# Task:
Print nothing except the lines of the listing below from the line with "Lemma fire_in_flight n" to the line with "rewrite bool_decide_eq_true_2 by", each exactly as written, both ends included.

# Data under study:
================================

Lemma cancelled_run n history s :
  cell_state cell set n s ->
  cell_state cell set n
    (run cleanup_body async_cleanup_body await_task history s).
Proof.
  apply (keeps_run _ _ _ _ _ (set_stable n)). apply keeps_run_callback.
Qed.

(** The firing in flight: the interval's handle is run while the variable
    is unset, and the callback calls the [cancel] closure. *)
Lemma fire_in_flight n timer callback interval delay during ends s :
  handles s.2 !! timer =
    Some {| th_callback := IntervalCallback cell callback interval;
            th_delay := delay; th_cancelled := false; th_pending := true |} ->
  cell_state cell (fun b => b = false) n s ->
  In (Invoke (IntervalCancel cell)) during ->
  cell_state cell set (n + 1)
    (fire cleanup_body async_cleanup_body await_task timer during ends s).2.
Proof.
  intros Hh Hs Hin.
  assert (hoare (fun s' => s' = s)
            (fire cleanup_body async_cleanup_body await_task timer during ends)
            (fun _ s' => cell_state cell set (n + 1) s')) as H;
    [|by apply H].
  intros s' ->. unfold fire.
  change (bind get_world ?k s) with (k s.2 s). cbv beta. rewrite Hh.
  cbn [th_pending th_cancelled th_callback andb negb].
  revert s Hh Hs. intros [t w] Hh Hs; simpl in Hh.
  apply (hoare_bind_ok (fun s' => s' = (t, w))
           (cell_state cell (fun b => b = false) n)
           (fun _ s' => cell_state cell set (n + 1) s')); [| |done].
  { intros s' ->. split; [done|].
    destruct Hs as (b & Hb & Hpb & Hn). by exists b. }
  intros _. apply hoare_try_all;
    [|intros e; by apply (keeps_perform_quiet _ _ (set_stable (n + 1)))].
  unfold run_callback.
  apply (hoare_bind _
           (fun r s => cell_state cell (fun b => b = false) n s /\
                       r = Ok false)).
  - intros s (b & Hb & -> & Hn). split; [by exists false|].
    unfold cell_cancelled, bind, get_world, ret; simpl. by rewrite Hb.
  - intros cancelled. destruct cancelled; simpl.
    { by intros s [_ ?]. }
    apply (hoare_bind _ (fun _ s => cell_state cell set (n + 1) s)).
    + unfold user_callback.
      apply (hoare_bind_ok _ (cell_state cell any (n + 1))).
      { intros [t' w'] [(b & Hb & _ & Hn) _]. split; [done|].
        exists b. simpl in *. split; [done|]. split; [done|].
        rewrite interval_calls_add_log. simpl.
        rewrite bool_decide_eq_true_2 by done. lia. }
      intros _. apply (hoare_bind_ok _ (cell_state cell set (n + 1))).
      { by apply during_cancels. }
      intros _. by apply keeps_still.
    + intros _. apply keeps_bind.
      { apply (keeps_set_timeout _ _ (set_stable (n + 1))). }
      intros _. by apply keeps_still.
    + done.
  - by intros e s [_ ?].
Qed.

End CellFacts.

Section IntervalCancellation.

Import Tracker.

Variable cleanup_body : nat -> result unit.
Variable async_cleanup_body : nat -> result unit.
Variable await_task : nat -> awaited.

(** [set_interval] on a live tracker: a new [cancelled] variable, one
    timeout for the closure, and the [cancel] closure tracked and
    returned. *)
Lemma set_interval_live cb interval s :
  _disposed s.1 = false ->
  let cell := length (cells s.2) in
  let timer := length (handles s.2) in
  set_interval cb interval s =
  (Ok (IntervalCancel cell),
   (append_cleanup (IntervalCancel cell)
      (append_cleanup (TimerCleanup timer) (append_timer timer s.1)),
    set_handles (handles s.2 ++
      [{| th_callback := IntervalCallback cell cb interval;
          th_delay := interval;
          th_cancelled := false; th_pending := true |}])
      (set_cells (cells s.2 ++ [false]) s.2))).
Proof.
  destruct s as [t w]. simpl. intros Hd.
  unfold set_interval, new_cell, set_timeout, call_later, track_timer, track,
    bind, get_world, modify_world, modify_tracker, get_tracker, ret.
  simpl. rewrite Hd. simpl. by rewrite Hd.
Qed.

================================

# Solution:
Lemma fire_in_flight n timer callback interval delay during ends s :
  handles s.2 !! timer =
    Some {| th_callback := IntervalCallback cell callback interval;
            th_delay := delay; th_cancelled := false; th_pending := true |} ->
  cell_state cell (fun b => b = false) n s ->
  In (Invoke (IntervalCancel cell)) during ->
  cell_state cell set (n + 1)
    (fire cleanup_body async_cleanup_body await_task timer during ends s).2.
Proof.
  intros Hh Hs Hin.
  assert (hoare (fun s' => s' = s)
            (fire cleanup_body async_cleanup_body await_task timer during ends)
            (fun _ s' => cell_state cell set (n + 1) s')) as H;
    [|by apply H].
  intros s' ->. unfold fire.
  change (bind get_world ?k s) with (k s.2 s). cbv beta. rewrite Hh.
  cbn [th_pending th_cancelled th_callback andb negb].
  revert s Hh Hs. intros [t w] Hh Hs; simpl in Hh.
  apply (hoare_bind_ok (fun s' => s' = (t, w))
           (cell_state cell (fun b => b = false) n)
           (fun _ s' => cell_state cell set (n + 1) s')); [| |done].
  { intros s' ->. split; [done|].
    destruct Hs as (b & Hb & Hpb & Hn). by exists b. }
  intros _. apply hoare_try_all;
    [|intros e; by apply (keeps_perform_quiet _ _ (set_stable (n + 1)))].
  unfold run_callback.
  apply (hoare_bind _
           (fun r s => cell_state cell (fun b => b = false) n s /\
                       r = Ok false)).
  - intros s (b & Hb & -> & Hn). split; [by exists false|].
    unfold cell_cancelled, bind, get_world, ret; simpl. by rewrite Hb.
  - intros cancelled. destruct cancelled; simpl.
    { by intros s [_ ?]. }
    apply (hoare_bind _ (fun _ s => cell_state cell set (n + 1) s)).
    + unfold user_callback.
      apply (hoare_bind_ok _ (cell_state cell any (n + 1))).
      { intros [t' w'] [(b & Hb & _ & Hn) _]. split; [done|].
        exists b. simpl in *. split; [done|]. split; [done|].
        rewrite interval_calls_add_log. simpl.
        rewrite bool_decide_eq_true_2 by done. lia. }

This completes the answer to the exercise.